IXPs are essential for efficient internet traffic routing. Without them, traffic between networks would often have to rely on transit providers as intermediaries to transmit data from the source to the destination. While this is acceptable for international internet traffic due to the impracticality of maintaining direct connections with every ISP worldwide, it can negatively impact performance when relying on a backbone ISP to handle local traffic. This is because the backbone carrier may route data to a distant network in another city, leading to a phenomenon called trombone. In the worst-case scenario, traffic originating from one city and destined for an ISP in the same city would unnecessarily traverse long distances before being exchanged and returning. However, by incorporating IXPs into a CDN’s infrastructure, the network can optimize data flow paths and eliminate inefficient routes, resulting in improved performance.

BGP, the Internet’s backbone protocol

Networks communicate with each other through the utilization of the Border Gateway Protocol (BGP). This advanced protocol facilitates the clear separation of internal necessities and network-edge configurations within each network. BGP is employed for all peering activities at Internet Exchange Points (IXPs).

How do providers share traffic across different networks?

Transit

Transit refers to the agreement between a customer and its upstream provider, where the provider offers complete connectivity to the entire Internet. This service is paid for by the customer. The BGP protocol is employed to allow the customer’s IP addresses to be announced to the transit provider and subsequently propagated throughout the global Internet.

Peering

Peering is the mechanism by which networks exchange IP addresses directly without the involvement of intermediaries. At Internet exchange points, there is typically no cost associated with transferring data between member networks. When data is transferred freely from one network to another, it is referred to as settlement-free peering.

Peering vs Paid Transit

However, some networks incur costs when transferring data. For instance, larger networks with relatively equal market share may engage in peering with other large networks but charge smaller networks for the peering service. Within a single Internet Exchange Point (IXP), a member company may have different arrangements with multiple other members. In such cases, companies may configure their routing protocols, specifically the BGP protocol, to optimize for reduced costs or reduced latency.

Depeering

Over time, relationships between networks may change, leading to the discontinuation of free interconnection. When a network decides to terminate its peering arrangement, it undergoes a process called depeering. Depeering can occur due to various reasons, such as imbalanced traffic ratios or when a network decides to charge the other party for interconnection.
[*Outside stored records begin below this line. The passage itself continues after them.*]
(* ===== verification/Control.v ===== *)
(** * The control plane's server ([internal/control/service.go])

    [DiffMerkleTree] answers which chunks of its version of a file a requester
    lacks, [GetChunkAvailability] which of the given chunks are in the local
    store, [Ping] reports liveness.  The messages are those of
    [proto/control.proto]; a missing [bytes] field is the empty list. *)

From Stdlib Require Import Strings.Byte.
From S2P Require Import Prelude GoBytes GoFloat Sha256 Path Fs Cas Json Meta.

Module Control.
Import Meta.

(** ** Messages *)

Record DiffRequest := MkDiffRequest {
  dq_FileId : string;
  LocalMerkleRoot : list byte;
  KnownChunkHashes : list (list byte);
}.

Record DiffResponse := MkDiffResponse {
  dr_FileId : string;
  RemoteMerkleRoot : list byte;
  IsSynced : bool;
  MissingChunkHashes : list (list byte);
}.

Record PingResponse := MkPingResponse {
  pr_NodeId : string;
  FileCount : Z;
  ChunkCount : Z;
  UptimeSecs : Z;
  ActiveStreams : Z;
  MaxStreams : Z;
  DegradedWatchPaths : Z;
}.

(** ** Operations *)

Section with_bolt.
Context `{B : Bolt}.

Record ControlServer := MkControlServer {
  cs_nodeID : string;
  casStore : Cas.CASBlobStore;
  startTime : Z;
}.

Definition NewControlServer (nodeID : string) (cas : Cas.CASBlobStore) (now : Z) : ControlServer :=
  MkControlServer nodeID cas now.

(** [knownSet]: only hashes of 32 bytes count. *)
Definition known_set (raw : list (list byte)) : gset array32 :=
  foldl (λ s r, if Nat.eqb (length r) 32 then {[ copy32 r ]} ∪ s else s) ∅ raw.

Definition DiffMerkleTree (b : bucket) (req : DiffRequest) : DiffResponse :=
  match GetFileMeta b (dq_FileId req) with
  | Err _ => MkDiffResponse (dq_FileId req) [] false []
  | Ok meta =>
      if Nat.eqb (length (LocalMerkleRoot req)) 32
         && bool_decide (a32_bytes (MerkleRoot meta) = LocalMerkleRoot req)
      then MkDiffResponse (dq_FileId req) (a32_bytes (MerkleRoot meta)) true []
      else
        let known := known_set (KnownChunkHashes req) in
        let missing := a32_bytes <$> filter (λ h, h ∉ known) (ChunkHashes meta) in
        MkDiffResponse (dq_FileId req) (a32_bytes (MerkleRoot meta)) false missing
  end.

(** The requested hashes, as sent, whose object can be opened. *)
Fixpoint GetChunkAvailability (s : ControlServer) (chunkHashes : list (list byte)) :
    os → list (list byte) * os := λ w,
  match chunkHashes with
  | [] => ([], w)
  | rawHash :: rest =>
      if negb (Nat.eqb (length rawHash) 32) then GetChunkAvailability s rest w else
      let '(r, w) := Cas.GetFile (casStore s) (copy32 rawHash) w in
      let '(available, w) := GetChunkAvailability s rest w in
      (match r with Ok _ => rawHash :: available | Err _ => available end, w)
  end.

(** Only two of the response's fields are filled in. *)
Definition Ping (s : ControlServer) (now : Z) : PingResponse :=
  MkPingResponse (cs_nodeID s) 0 0
    (uint64_of_float (duration_Seconds (time_Sub now (startTime s)))) 0 0 0.

(** ** Properties *)

Lemma known_set_spec raw h : h ∈ known_set raw ↔ ∃ r, r ∈ raw ∧ length r = 32 ∧ h = copy32 r.
Proof.
  unfold known_set.
  assert (∀ s : gset array32, h ∈ foldl (λ s r, if Nat.eqb (length r) 32 then {[ copy32 r ]} ∪ s else s) s raw
    ↔ h ∈ s ∨ ∃ r, r ∈ raw ∧ length r = 32 ∧ h = copy32 r) as H.
  { induction raw as [|r raw IH]; intros s; simpl; [set_solver|]. rewrite IH.
    case_match eqn:E; [apply Nat.eqb_eq in E|apply Nat.eqb_neq in E]; set_solver. }
  rewrite H. set_solver.
Qed.

(** The hashes a requester that knows [hs] sends. *)
Lemma known_set_hashes hs : known_set (a32_bytes <$> hs) = list_to_set hs.
Proof.
  apply set_eq. intros h. rewrite known_set_spec, elem_of_list_to_set. split.
  - intros (r & (a & -> & Ha)%list_elem_of_fmap & _ & ->). by rewrite copy32_id.
  - intros Hh. exists (a32_bytes h). rewrite copy32_id, length_a32.
    split_and!; [|done..]. apply list_elem_of_fmap. eauto.
Qed.

(** The server never reports a file it does not have, and only then is the
    root field empty. *)
Lemma Diff_unknown b req :
  RemoteMerkleRoot (DiffMerkleTree b req) = [] ↔ is_ok (GetFileMeta b (dq_FileId req)) = false.
Proof.
  unfold DiffMerkleTree. destruct (GetFileMeta _ _) as [m|e]; [|done]. simpl.
  assert (a32_bytes (MerkleRoot m) ≠ []) as Hne.
  { intros E. pose proof (length_a32 (MerkleRoot m)) as Hl. by rewrite E in Hl. }
  by case_match.
Qed.

(** A requester is told that it is in sync exactly when the server has the
    file and the 32-byte root sent is that of its version. *)
Theorem Diff_synced b req :
  IsSynced (DiffMerkleTree b req) = true ↔
  ∃ m, GetFileMeta b (dq_FileId req) = Ok m ∧ LocalMerkleRoot req = a32_bytes (MerkleRoot m).
Proof.
  unfold DiffMerkleTree. destruct (GetFileMeta _ _) as [m|e]; [|split; [done|naive_solver]].
  case_match eqn:E; simpl; split; try done.
  - intros _. apply andb_true_iff in E as [_ E%bool_decide_eq_true]. eauto.
  - intros (m' & ? & Hr). simplify_eq.
    rewrite Hr, length_a32, bool_decide_eq_true_2 in E by done. done.
Qed.

(** The chunks reported missing, for a requester that knows [known]. *)
Lemma Diff_missing b fileID root known m :
  GetFileMeta b fileID = Ok m → root ≠ a32_bytes (MerkleRoot m) →
  DiffMerkleTree b (MkDiffRequest fileID root (a32_bytes <$> known))
  = MkDiffResponse fileID (a32_bytes (MerkleRoot m)) false
      (a32_bytes <$> filter (λ h, h ∉ known) (ChunkHashes m)).
Proof.
  intros Hm Hr. unfold DiffMerkleTree. simpl. rewrite Hm, known_set_hashes.
  rewrite (bool_decide_eq_false_2 (_ = root)) by congruence. rewrite andb_false_r.
  do 2 f_equal. apply list_filter_iff. intros h. by rewrite elem_of_list_to_set.
Qed.

(** Without I/O failures, availability is exactly membership in the store. *)
Lemma GetChunkAvailability_quiet s raws w :
  os_io w = [] →
  GetChunkAvailability s raws w
  = (filter (λ r, length r = 32 ∧ Cas.has_object (casStore s) w (copy32 r)) raws, w).
Proof.
  intros Hio. induction raws as [|r raws IH]; [done|]. cbn [GetChunkAvailability].
  unfold Cas.GetFile, os_Open. rewrite filter_cons.
  destruct (Nat.eqb (length r) 32) eqn:El; simpl negb; cbn iota.
  - apply Nat.eqb_eq in El. rewrite os_next_quiet by done.
    destruct (os_files w !! _) as [c|] eqn:Ec; rewrite IH.
    + by rewrite decide_True by (split; [done|by eexists]).
    + rewrite decide_False; [done|]. intros [_ [? ?]]. congruence.
  - apply Nat.eqb_neq in El. rewrite IH. by rewrite decide_False by tauto.
Qed.

(** Whichever I/O calls fail, [GetChunkAvailability] reports only chunks that
    are in the store, in the order and form they were asked for, and changes no
    file. *)
Theorem GetChunkAvailability_sound s raws w l w' :
  GetChunkAvailability s raws w = (l, w') →
  sublist l raws ∧ os_files w' = os_files w
  ∧ Forall (λ r, length r = 32 ∧ Cas.has_object (casStore s) w (copy32 r)) l.
Proof.
  revert w l w'. induction raws as [|r raws IH]; intros w l w'; cbn [GetChunkAvailability].
  { intros; simplify_eq. split_and!; constructor. }
  destruct (Nat.eqb (length r) 32) eqn:El; simpl negb; cbn iota.
  - apply Nat.eqb_eq in El. destruct (Cas.GetFile _ _ w) as [o w1] eqn:E1.
    destruct (GetChunkAvailability s raws w1) as [l1 w2] eqn:E2. intros; simplify_eq.
    apply os_Open_spec in E1 as [E1 Ho]. apply IH in E2 as (Hs & Hf & Ha).
    unfold Cas.has_object in *. rewrite E1 in *.
    destruct o as [c|e]; (split_and!; [by constructor|done|]); [|done].
    constructor; [|done]. split; [done|]. rewrite (Ho _ eq_refl). eauto.
  - intros H. apply IH in H as (? & ? & ?). split_and!; [by constructor|done..].
Qed.

(** ** The diff's contract *)

(** A requester that knows the chunks [known] gets from [DiffMerkleTree] of
    a different version exactly the chunks it lacks: each chunk of the server's
    version is either known or in the answer, no known chunk is sent again, and
    nothing that is not part of the version is. *)
Theorem Diff_covers b fileID root known m :
  GetFileMeta b fileID = Ok m → root ≠ a32_bytes (MerkleRoot m) →
  let resp := DiffMerkleTree b (MkDiffRequest fileID root (a32_bytes <$> known)) in
  IsSynced resp = false ∧ RemoteMerkleRoot resp = a32_bytes (MerkleRoot m)
  ∧ ∀ h, a32_bytes h ∈ MissingChunkHashes resp ↔ h ∈ ChunkHashes m ∧ h ∉ known.
Proof.
  intros Hm Hr. rewrite (Diff_missing _ _ _ _ _ Hm Hr). simpl. split_and!; [done..|]. intros h.
  rewrite list_elem_of_fmap. split.
  - intros (h' & E & [? ?]%list_elem_of_filter). by apply (inj a32_bytes) in E as ->.
  - intros [? ?]. exists h. by rewrite list_elem_of_filter.
Qed.

End with_bolt.
End Control.

(** ** Witnesses *)

Module ControlExamples.
Import Meta Control.

Lemma Diff_covers_witness :
  a32_bytes zero32 ∈ MissingChunkHashes
    (DiffMerkleTree (B := map_bolt) (PutFileMeta (B := map_bolt) ex_meta ∅).2
       (MkDiffRequest "docs/a.txt" [] (a32_bytes <$> []))).
Proof.
  apply (@Diff_covers map_bolt (PutFileMeta (B := map_bolt) ex_meta ∅).2 "docs/a.txt" [] [] ex_meta).
  - vm_compute. reflexivity.
  - discriminate.
  - split; [apply list_elem_of_here|intros []%elem_of_nil].
Defined.

Lemma GetChunkAvailability_sound_witness :
  sublist (GetChunkAvailability (MkControlServer "n" (Cas.MkCAS "/d") 0)
             [a32_bytes zero32; []] (Os ∅ [IoFail])).1 [a32_bytes zero32; []].
Proof.
  exact (proj1 (GetChunkAvailability_sound _ _ _ _ _
    (surjective_pairing (GetChunkAvailability (MkControlServer "n" (Cas.MkCAS "/d") 0)
      [a32_bytes zero32; []] (Os ∅ [IoFail]))))).
Defined.

End ControlExamples.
This process can be emotionally charged, and a network that feels spurned may deliberately disrupt the traffic of the other party after terminating the peering relationship.

How do IXPs use BGP?

Within an Internet Exchange Point (IXP), different providers can establish one-to-one connections using the BGP protocol. This protocol enables disparate networks to announce their IP addresses to each other, including the IP addresses they have provided connectivity to downstream (i.e., their customers). Once two networks establish a BGP session, they exchange their respective routes, facilitating direct traffic flow between them.

IXP or PNI Interconnection

In certain cases, two networks may consider their traffic to be crucial and decide to move from the shared infrastructure of an IXP to a dedicated interconnection between themselves. This dedicated connection, known as a Private Network Interconnect (PNI), is typically implemented using dark fiber and directly links a port on network A with a port on network B. The BGP configuration for PNI is nearly identical to that of a shared IXP peering setup.